In this update of a 1961 film, twins Annie and Hallie (Lindsay Lohan) are strangers until happenstance unites them. The preteen girls' divorced parents, Nick (Dennis Quaid) and Elizabeth (Natasha Richardson), are living on opposite sides of the Atlantic, each with one child. After meeting at camp, American Hallie and British-raised Annie engineer an identity swap, giving both the chance to spend time with the parent they've missed. If the scheme works, it might just make the family whole again.
Ruthe Stein: When the girls (both played by Lindsay Lohan) wind up at the same camp 11 years later, it takes them forever to figure out they're twins even though they look exactly alike. They come across as dumb and dumber, which doesn't jibe with how smart they are later about plotting to bring their folks together.
Ignoring these lapses in logic, "The Parent Trap" is hugely enter taining and more relevant than most family entertainment. With divorce rates so high, this remake of the 1961 Hayley Mills film of the same name is more poignant than the original. It may encourage a common fantasy among children of divorce: that their parents will reunite.
Current technology allows Lohan to be in two places at once a lot more easily than Mills was. But Lohan doesn't get by on technical wizardry alone. She uses her considerable acting skills as well as facility with accents (Gwyneth Paltrow should sound so English) to create distinct personalities for the twins.
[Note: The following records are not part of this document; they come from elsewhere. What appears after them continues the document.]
Record CommittedFlow := MkCommittedFlow { cf_slug : str; cf_path : str; cf_commit_id : str }.
Record WriteFlowResponse := MkWriteFlowResponse { wf_slug : str; wf_path : str; wf_status : str; wf_commit_id : str }.
Record FlowSummary := MkFlowSummary {
  fs_slug : str; fs_name : str; fs_description : str; fs_node_count : N; fs_updated_at : option str }.
Record FlowNodeSummary := MkFlowNodeSummary {
  ns_id : str; ns_node_type : NodeType; ns_owner : option str; ns_participants : list str; ns_signal : option str;
  ns_needs : list str; ns_exits : list str; ns_required_labels : list str; ns_prompt : str }.
Record ShowFlowResponse := MkShowFlowResponse {
  sf_slug : str; sf_name : str; sf_description : str; sf_created_by : str; sf_created_at : str;
  sf_updated_at : option str; sf_nodes : list FlowNodeSummary; sf_raw_markdown : str }.

(** The messages are kept as the errors and warnings they are made of. *)
Inductive FlowValidationItem := FlowItemSlug (e : FlowSlugError) | FlowItemError (e : FlowError) | FlowItemWarning (w : FlowWarning).
Record ValidateFlowResponse := MkValidateFlowResponse { vf_slug : str; vf_ok : bool; vf_items : list FlowValidationItem }.

Record FlowNodeInput := MkFlowNodeInput {
  ni_id : str; ni_node_type : NodeType; ni_owner : option str; ni_participants : list str; ni_signal : option str;
  ni_needs : list str; ni_exits : list str; ni_required_labels : list str; ni_prompt : str }.

Definition into_flow_node (i : FlowNodeInput) : FlowNode :=
  MkFlowNode (ni_id i) (ni_node_type i) (ni_owner i) (ni_participants i) (ni_signal i) (ni_needs i) (ni_exits i)
    (ni_required_labels i) (ni_prompt i).

Definition node_summary (n : FlowNode) : FlowNodeSummary :=
  MkFlowNodeSummary (fn_id n) (fn_node_type n) (fn_owner n) (fn_participants n) (fn_signal n) (fn_needs n) (fn_exits n)
    (fn_required_labels n) (fn_prompt n).

Definition flow_dir (slug : str) : str := lit "flows/" ++ slug.
Definition trash_dir (slug : str) : str := lit ".trash/flows/" ++ slug.

(** [iter_mut().find(..)], then the prompt is assigned: [None] where no node has the id. *)
Fixpoint set_node_prompt (node_id prompt : str) (nodes : list FlowNode) : option (list FlowNode) :=
  match nodes with
  | [] => None
  | n :: nodes' =>
      if fn_id n =?? node_id then Some (set_prompt prompt n :: nodes')
      else rest ← set_node_prompt node_id prompt nodes'; Some (n :: rest)
  end.

Definition with_flow_time (now : str) (doc : FlowDocument) : FlowDocument :=
  let m := fd_meta doc in
  MkFlowDocument (MkFlowMeta (fm_schema_version m) (fm_slug m) (fm_name m) (fm_description m) (fm_created_by m) (fm_created_at m)
                    (Some now) (fm_nodes m)).

Section flows.
Context `{FY : !FlowYaml} `{GI : !Git} `{GO : !GitOnly}.

Record FlowEnv := MkFlowEnv {
  fe_now : str;
  fe_read_ok : str → bool;
  fe_mkdir_ok : bool;
  fe_write_ok : bool;
  fe_commit : OnlyEnv;
  fe_read_dir : option (list str);
}.

(** ** Reading *)

Definition read_flow (env : FlowEnv) (r : Repo) (slug : FlowSlug) : res str FlowFailure :=
  match r_work r !! flow_path slug with
  | Some content => if fe_read_ok env (flow_path slug) then Ok content else Err FlowRead
  | None => if path_exists (r_work r) (flow_path slug) then Err FlowRead else Err (FlowMissing (flow_slug_str slug))
  end.

Definition flow_summary (env : FlowEnv) (d : GDaemon) (name : str) : option FlowSummary :=
  match FlowSlug_new name with
  | Ok slug =>
      content ← if fe_read_ok env (flow_path slug) then r_work (g_repo d) !! flow_path slug else None;
      match parse_flow_markdown content with
      | Ok doc =>
          if is_ok (validate_flow_document doc (flow_slug_str slug)) then
            let m := fd_meta doc in
            Some (MkFlowSummary (flow_slug_str slug) (fm_name m) (fm_description m) (N.of_nat (length (fm_nodes m))) (fm_updated_at m))
          else None
      | _ => None
      end
  | _ => None
  end.

Definition handle_flow_list (env : FlowEnv) (d : GDaemon) : res (list FlowSummary) FlowFailure :=
  if negb (path_exists (r_work (g_repo d)) (lit "flows")) then Ok []
  else
    let? entries := ok_or (fe_read_dir env) FlowListFailed in
    Ok (sort_by_key (λ a b, str_leb (fs_slug a) (fs_slug b)) (omap (flow_summary env d) entries)).

Definition handle_flow_show (env : FlowEnv) (d : GDaemon) (slug : str) : res ShowFlowResponse FlowFailure :=
  let? slug := map_err FlowBadSlug (FlowSlug_new slug) in
  let? content := read_flow env (g_repo d) slug in
  let? doc := map_err FlowInvalid (parse_flow_markdown content) in
  let m := fd_meta doc in
  Ok (MkShowFlowResponse (fm_slug m) (fm_name m) (fm_description m) (fm_created_by m) (fm_created_at m) (fm_updated_at m)
        (map node_summary (fm_nodes m)) content).

Definition handle_flow_validate (env : FlowEnv) (d : GDaemon) (slug : str) : res ValidateFlowResponse FlowFailure :=
  match FlowSlug_new slug with
  | Ok s =>
      let? content := match (if fe_read_ok env (flow_path s) then r_work (g_repo d) !! flow_path s else None) with
                      | Some c => Ok c | None => Err (FlowMissing (flow_slug_str s)) end in
      match parse_flow_markdown_with_warnings content with
      | Ok (doc, warnings) =>
          let items := map FlowItemWarning warnings in
          match validate_flow_document doc (flow_slug_str s) with
          | Ok _ => Ok (MkValidateFlowResponse (flow_slug_str s) true (items ++ map FlowItemWarning (validate_flow_for_storage doc (len content))))
          | Err e => Ok (MkValidateFlowResponse (flow_slug_str s) false (items ++ [FlowItemError e]))
          | Panicked => Panicked
          end
      | Err e => Ok (MkValidateFlowResponse (flow_slug_str s) false [FlowItemError e])
      | Panicked => Panicked
      end
  | Err e => Ok (MkValidateFlowResponse slug false [FlowItemSlug e])
  | Panicked => Panicked
  end.

(** ** Writing *)

Definition FlowOutcome (A : Type) : Type := GDaemon * list FlowEffect * res A FlowFailure.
Roger Ebert: A movie like this has to cover a lot of ground, in several different locations. That's why good casting is so important. There's not time to establish the characters carefully, so they have to bring their personalities along with them almost from the first shot. Quaid is instantly likable, with that goofy smile. Richardson, who almost always plays tougher roles and harder women, this time is astonishing, she's so warm and attractive. The two of them have a conversation over an old bottle of wine, and, yes, it's cornball--but quality cornball, earning its sentiment.
Movies like this remember how much fun escapism can be. The film opens with Quaid and Richardson falling in love on the QE2 and being married mid-Atlantic. The film includes the kind of summer camp where when the kids play pranks, it looks like they had the help of a platoon of art directors and special-effects coordinators. And of course both parents live in great houses: Richardson in a London town house with sweeping staircases and Architectural Digest interiors, Quaid in a Napa ranch home with a shaded veranda.
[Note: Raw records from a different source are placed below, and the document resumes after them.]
(* ===== verification/Timer.v ===== *)
(** * One-shot timers

    The per-agent timer file ([gitim-core/src/timer.rs]): registering, cancelling and
    popping timers under the file lock, with the failures of the file system as
    outcomes.  Times are nanoseconds. *)

From S2P Require Import Prelude RustStr StrFacts Names Meta.
From stdpp Require Import options.
Open Scope N_scope.
Open Scope list_scope.

Definition MIN_DURATION_SECS : Z := 10.
Definition MAX_DURATION_SECS : Z := 24 * 60 * 60.
Definition MAX_PENDING_PER_AGENT : nat := 3.

Inductive TimerError :=
  | TimerIo
  | TimerJson
  | InvalidDuration (input : str)
  | EmptyAnchor
  | CapReached
  | NoMatch (prefix : str)
  | AmbiguousPrefix (prefix : str) (count : N) (ids : str)
  | NotInClone
  | TimerRandom.

Record Timer := MkTimer {
  t_id : str;
  t_fire_at : Z;
  t_created_at : Z;
  t_anchor : str;
  t_note : option str;
}.

Record TimersFile := MkTimersFile {
  tf_version : N;
  tf_timers : list Timer;
}.

Definition TimersFile_empty : TimersFile := MkTimersFile 1 [].

(** [serde_json] on the timer file. *)
Class TimersJson := {
  timers_to_json : TimersFile → option (list N);
  timers_from_json : list N → option TimersFile;
  timers_json_roundtrip : ∀ f t, timers_to_json f = Some t → timers_from_json t = Some f;
}.

(** The [humantime] crate: whole seconds of a parsed duration, which are a [u64], and
    the text of a duration. *)
Class Humantime := {
  humantime_parse : str → option N;
  humantime_format : N → str;
  humantime_parse_u64 : ∀ s n, humantime_parse s = Some n → n ≤ u64_MAX;
}.

(** The clone: whether [.gitim/] is a directory, and the bytes of [timers.json]. *)
Record Clone := MkClone {
  c_gitim_dir : bool;
  c_timers : option (list N);
}.

(** What one call meets: the clock, its text, the random bytes, and whether locking,
    reading, and staging and renaming succeed. *)
Record TimerEnv := MkTimerEnv {
  te_now : Z;
  te_timestamp : str;
  te_random : option (list N);
  te_lock_ok : bool;
  te_read_ok : bool;
  te_write_ok : bool;
}.

(** ** Pure parts *)

Definition new_id (env : TimerEnv) : res str TimerError :=
  let? hash_bytes := ok_or (te_random env) TimerRandom in
  Ok (te_timestamp env ++ lit "-" ++ hex_encode hash_bytes).

(** [DateTime<Utc>] reaches from the first day of the year -262143 to the last of the year
    262142; [now + duration] panics outside. *)
Definition DATETIME_MIN : Z := -8334601228800 * 1000000000.
Definition DATETIME_MAX : Z := 8210266876799 * 1000000000 + 999999999.
Definition in_datetime (t : Z) : bool := (DATETIME_MIN <=? t)%Z && (t <=? DATETIME_MAX)%Z.

Definition Timer_new (env : TimerEnv) (duration : Z) (anchor : str) (note : option str) : res Timer TimerError :=
  let trimmed := trim anchor in
  try? guard_err (is_empty trimmed) EmptyAnchor then
  let? id := new_id env in
  if negb (in_datetime (te_now env + duration)) then Panicked
  else Ok (MkTimer id (te_now env + duration)%Z (te_now env) trimmed note).

(** [Vec::remove(i)]. *)
Fixpoint remove_at {A} (i : nat) (l : list A) : list A :=
  match l, i with
  | [], _ => []
  | _ :: l', O => l'
  | x :: l', S i' => x :: remove_at i' l'
  end.

Fixpoint matching_from (i : nat) (prefix : str) (timers : list Timer) : list nat :=
  match timers with
  | [] => []
  | t :: timers' => if contains (t_id t) prefix then i :: matching_from (S i) prefix timers'
                    else matching_from (S i) prefix timers'
  end.

Definition cancel_by_id_or_prefix (timers : list Timer) (prefix : str) : list Timer * res str TimerError :=
  let matches := matching_from 0 prefix timers in
  match matches with
  | [] => (timers, Err (NoMatch prefix))
  | [idx] => match timers !! idx with
             | Some t => (remove_at idx timers, Ok (t_id t))
             | None => (timers, Panicked)
             end
  | _ => (timers, Err (AmbiguousPrefix prefix (N.of_nat (length matches))
                         (join (lit ", ") (map t_id (omap (λ i, timers !! i) matches)))))
  end.

Definition partition_fired (timers : list Timer) (now : Z) : list Timer * list Timer :=
  let sorted := sort_by_key (λ a b, (t_fire_at a <=? t_fire_at b)%Z) timers in
  fold_left (λ acc t, if (t_fire_at t <=? now)%Z then (acc.1 ++ [t], acc.2) else (acc.1, acc.2 ++ [t])) sorted ([], []).

(** ** The file *)

Section timers.
Context `{TJ : !TimersJson} `{HT : !Humantime}.

Definition read_timers (env : TimerEnv) (c : Clone) : res TimersFile TimerError :=
  match c_timers c with
  | None => Ok TimersFile_empty
  | Some bytes =>
      if negb (te_read_ok env) then Err TimerIo
      else match timers_from_json bytes with
           | Some f => if tf_version f =? 1 then Ok f else Ok TimersFile_empty
           | None => Ok TimersFile_empty
           end
  end.

Definition write_timers (env : TimerEnv) (c : Clone) (file : TimersFile) : Clone * res unit TimerError :=
  if negb (c_gitim_dir c) then (c, Err NotInClone)
  else match timers_to_json file with
       | None => (c, Err TimerJson)
       | Some json => if te_write_ok env then (MkClone true (Some json), Ok tt) else (c, Err TimerIo)
       end.

Definition with_timers_lock {T} (env : TimerEnv) (c : Clone) (f : Clone → Clone * res T TimerError)
  : Clone * res T TimerError :=
  if negb (c_gitim_dir c) then (c, Err NotInClone)
  else if negb (te_lock_ok env) then (c, Err TimerIo)
  else f c.

Definition pop_fired_timers (env : TimerEnv) (c : Clone) (now : Z) : Clone * res (list Timer) TimerError :=
  with_timers_lock env c (λ c,
    match read_timers env c with
    | Ok current =>
        let '(fired, pending) := partition_fired (tf_timers current) now in
        if is_empty fired then (c, Ok [])
        else let '(c', r) := write_timers env c (MkTimersFile 1 pending) in
             (c', try? r then Ok fired)
    | Err e => (c, Err e)
    | Panicked => (c, Panicked)
    end).

(** [iter().map(..).min()]. *)
Definition peek_next_due (env : TimerEnv) (c : Clone) : res (option Z) TimerError :=
  let? f := read_timers env c in
  Ok (fold_left (λ acc t, Some (match acc with Some a => Z.min a (t_fire_at t) | None => t_fire_at t end))
        (tf_timers f) None).

Definition register_timer (env : TimerEnv) (c : Clone) (duration : Z) (anchor : str) (note : option str)
  : Clone * res Timer TimerError :=
  with_timers_lock env c (λ c,
    match (let? current := read_timers env c in
           try? guard_err (MAX_PENDING_PER_AGENT <=? length (tf_timers current))%nat CapReached then
           let? timer := Timer_new env duration anchor note in
           Ok (current, timer)) with
    | Ok (current, timer) =>
        let '(c', r) := write_timers env c (MkTimersFile (tf_version current) (tf_timers current ++ [timer])) in
        (c', try? r then Ok timer)
    | Err e => (c, Err e)
    | Panicked => (c, Panicked)
    end).

Definition cancel_timer (env : TimerEnv) (c : Clone) (id_or_prefix : str) : Clone * res str TimerError :=
  with_timers_lock env c (λ c,
    match read_timers env c with
    | Ok current =>
        let '(timers, r) := cancel_by_id_or_prefix (tf_timers current) id_or_prefix in
        match r with
        | Ok cancelled =>
            let '(c', w) := write_timers env c (MkTimersFile (tf_version current) timers) in
            (c', try? w then Ok cancelled)
        | Err e => (c, Err e)
        | Panicked => (c, Panicked)
        end
    | Err e => (c, Err e)
    | Panicked => (c, Panicked)
    end).

(** ** Prompt and duration texts *)

(** [split_whitespace]. *)
Fixpoint split_whitespace_from (word : str) (s : str) : list str :=
  match s with
  | [] => if is_empty word then [] else [word]
  | c :: s' => if is_whitespace c
               then (if is_empty word then [] else [word]) ++ split_whitespace_from [] s'
               else split_whitespace_from (word ++ [c]) s'
  end.

Definition split_whitespace (s : str) : list str := split_whitespace_from [] s.

Definition prompt_item (now : Z) (i : N) (t : Timer) : str :=
  let elapsed := Z.to_N (Z.max ((now - t_created_at t) ÷ 1000000000) 0) in
  let ago_trimmed := join (lit " ") (take 2 (split_whitespace (humantime_format elapsed))) in
  fmt_N (i + 1) ++ lit ". Set " ++ ago_trimmed ++ lit " ago" ++ [nl]
  ++ lit "   anchor: " ++ t_anchor t ++ [nl]
  ++ match t_note t with Some note => lit "   note: " ++ note ++ [nl] | None => [] end
  ++ [nl].

Definition format_fired_for_prompt (timers : list Timer) (now : Z) : str :=
  if is_empty timers then []
  else lit "## ⏰ Timer reminder(s) fired

" ++ concat (map (λ p, prompt_item now p.1 p.2) (enumerate_from 0 timers))
  ++ lit "Use the `gitim` CLI to fetch context at the anchor(s) above.
".

(** [x as i64] for a [u64]. *)
Definition as_i64 (n : N) : Z := if n <? 2 ^ 63 then Z.of_N n else (Z.of_N n - 2 ^ 64)%Z.

Definition parse_duration (s : str) : res Z TimerError :=
  try? guard_err (existsb is_whitespace s) (InvalidDuration s) then
  let? std_secs := ok_or (humantime_parse s) (InvalidDuration s) in
  let secs := as_i64 std_secs in
  try? guard_err (negb ((MIN_DURATION_SECS <=? secs)%Z && (secs <=? MAX_DURATION_SECS)%Z)) (InvalidDuration s) then
  Ok (secs * 1000000000)%Z.

(** [find_clone_root] on the components of an absolute path, the last one first;
    [is_clone] says which directories contain [.gitim/]. *)
Fixpoint find_clone_root (is_clone : list str → bool) (current : list str) : res (list str) TimerError :=
  if is_clone current then Ok current
  else match current with
       | _ :: parent => find_clone_root is_clone parent
       | [] => Err NotInClone
       end.

(** ** The stored timers *)

(** What a reader of the file sees. *)
Definition pending (c : Clone) : list Timer :=
  match c_timers c with
  | Some bytes => match timers_from_json bytes with
                  | Some f => if tf_version f =? 1 then tf_timers f else []
                  | None => []
                  end
  | None => []
  end.

Lemma read_timers_Ok env c f : read_timers env c = Ok f → tf_timers f = pending c ∧ tf_version f = 1.
Proof.
  unfold read_timers, pending. destruct (c_timers c) as [bytes|]; [|by intros [= <-]].
  destruct (negb _); [done|]. destruct (timers_from_json bytes) as [g|]; [|by intros [= <-]].
  destruct (N.eqb_spec (tf_version g) 1); by intros [= <-].
Qed.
The key task is to make the double photography of the "twins'' work. All kinds of tricks are used, and of course the techniques are more advanced than they were in 1961, but since you can't see them anyway, you forget about them. Lindsay Lohan has command of flawless British and American accents, and also uses slightly flawed ones for when the girls are playing each other. What she has all the time is the same kind of sunny charm Hayley Mills projected, and a sense of mischief that makes us halfway believe in the twins' scheme.
Lisa Schwarzbaum: These modernizing touches aside, ”The Parent Trap” (Walt Disney) remains substantially true to writer-director David Swift’s original, enduringly enchanting 1961 Disney production starring Hayley Mills in the dual roles that extended her Pollyanna fame (and made her an early feminist role model for girls). And in not messing with a sure thing when they’ve won the right to remake it, director Nancy Meyers and producer/husband Charles Shyer deserve the gratitude of generations of Hayley-holics, all of us capable of bursting into a chorus of ”Let’s Get Together” at the slightest provocation. Meyers and Shyer — specialists in bedtime stories for divorce-prone boomers (”Irreconcilable Differences,” ”Father of the Bride”) — also demonstrate their savvy about what the market will bear: While not as potent as the yeah-yeah-yeah original (which came out when unscandalous, everyday divorce was still a movie novelty), it’s no small feat that this kindhearted remake is as graceful as it is, an homage as well as an update for an era of even more split families, and more fervent children’s wishes for the magical ability to make things whole.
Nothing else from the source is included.